Definition auth_flags (up uv at_ ed : bool) : Z :=
  (if up then 1 else 0) + (if uv then 4 else 0) + (if at_ then 64 else 0) + (if ed then 128 else 0).

Definition opt_bytes (o : option bytes) : bytes := match o with Some b => b | None => [] end.

(** [attested] is the attested credential data, [None] for an assertion;
    [extensions] the extension map. *)
Definition authenticator_data (rp_id : bytes) (up uv : bool) (sign_count : Z)
    (attested extensions : option bytes) : bytes :=
  zf_crypto_sha256 rp_id ++
  [auth_flags up uv (bool_decide (is_Some attested)) (bool_decide (is_Some extensions))] ++
  be_bytes 4 sign_count ++ opt_bytes attested ++ opt_bytes extensions.

Lemma flags_sum (up uv at_ ed : bool) :
  (let flags := if up then 1 else 0 in
   let flags := if uv then Z.lor flags 4 else flags in
   let flags := if at_ then Z.lor flags 64 else flags in
   if ed then Z.lor flags 128 else flags) = auth_flags up uv at_ ed.
Proof. by destruct up, uv, at_, ed. Qed.

Lemma len_auth_head rp_id flags n :
  len (zf_crypto_sha256 rp_id ++ [flags] ++ be_bytes 4 n) = 37.
Proof. rewrite !len_app, len_zf_crypto_sha256, len_be_bytes, len_cons, len_nil. lia. Qed.

(** The extension map of makeCredential. *)
Definition extension_item (record : ZfCredentialRecord)
    (include_cred_protect include_hmac_secret : bool) : item :=
  IMap (entry_if include_cred_protect
          [(text (str "credProtect"),
            IUint (zf_ctap_cred_protect_effective (cr_cred_protect record)))] ++
        entry_if include_hmac_secret [(text (str "hmac-secret"), boolean (cr_hmac_secret record))]).

(** The credential a response is built for. *)
Record response_record (r : ZfCredentialRecord) : Prop := {
  rr_id : len (cr_credential_id r) = ZF_CREDENTIAL_ID_LEN;
  rr_x : len (cr_public_x r) = ZF_PUBLIC_KEY_LEN;
  rr_y : len (cr_public_y r) = ZF_PUBLIC_KEY_LEN;
  rr_protect : 0 <= cr_cred_protect r <= ZF_CRED_PROTECT_UV_REQUIRED;
}.

Lemma len_cbor_bytes_32 b : len b = 32 -> len (cbor_bytes b) = 34.
Proof. intros H. unfold cbor_bytes. rewrite len_app, H. reflexivity. Qed.

Lemma len_cose_key x y : len x = 32 -> len y = 32 -> len (cbor_cose_key (-7) x y) = 77.
Proof.
  intros Hx Hy. unfold cbor_cose_key. rewrite !len_app, !len_cbor_bytes_32 by done. reflexivity.
Qed.

Section Attested.
Context (record : ZfCredentialRecord) (Hr : response_record record).

Lemma encode_cose_key : zf_encode_cose_key record 128 =
  Ok (cbor_cose_key (-7) (cr_public_x record) (cr_public_y record)).
Proof.
  unfold zf_encode_cose_key. erewrite encode_into_writes;
    [|apply writes_emits, emits_cose_key; unfold int64_ok; lia|done|done].
  rewrite len_cose_key by apply Hr. done.
Qed.

Lemma encode_extensions icp ihs :
  zf_encode_make_credential_extensions (cr_cred_protect record) icp ihs (cr_hmac_secret record) 32 =
    Ok (encode_item (extension_item record icp ihs)).
Proof.
  destruct Hr as [_ _ _ Hp]. unfold zf_encode_make_credential_extensions, extension_item,
    zf_ctap_cred_protect_encode_make_credential_output, zf_ctap_hmac_secret_encode_make_credential_output.
  unfold ZF_CRED_PROTECT_UV_REQUIRED in Hp.
  set (cp := cr_cred_protect record) in *. clearbody cp.
  assert (cp = 0 \/ cp = 1 \/ cp = 2 \/ cp = 3) as Hcases by lia.
  destruct icp, ihs; cbn [when entry_if app]; (erewrite encode_into_writes; [|eauto 20 with writes|done|done]);
    destruct Hcases as [-> | [-> | [-> | ->]]], (cr_hmac_secret record); reflexivity.
Qed.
------------------------------------
■ **EXERCISE AIM**
Whenever a line of the data above includes the word "apply", copy that line.

■ **ANSWER SPACE**
    [|apply writes_emits, emits_cose_key; unfold int64_ok; lia|done|done].
  rewrite len_cose_key by apply Hr. done.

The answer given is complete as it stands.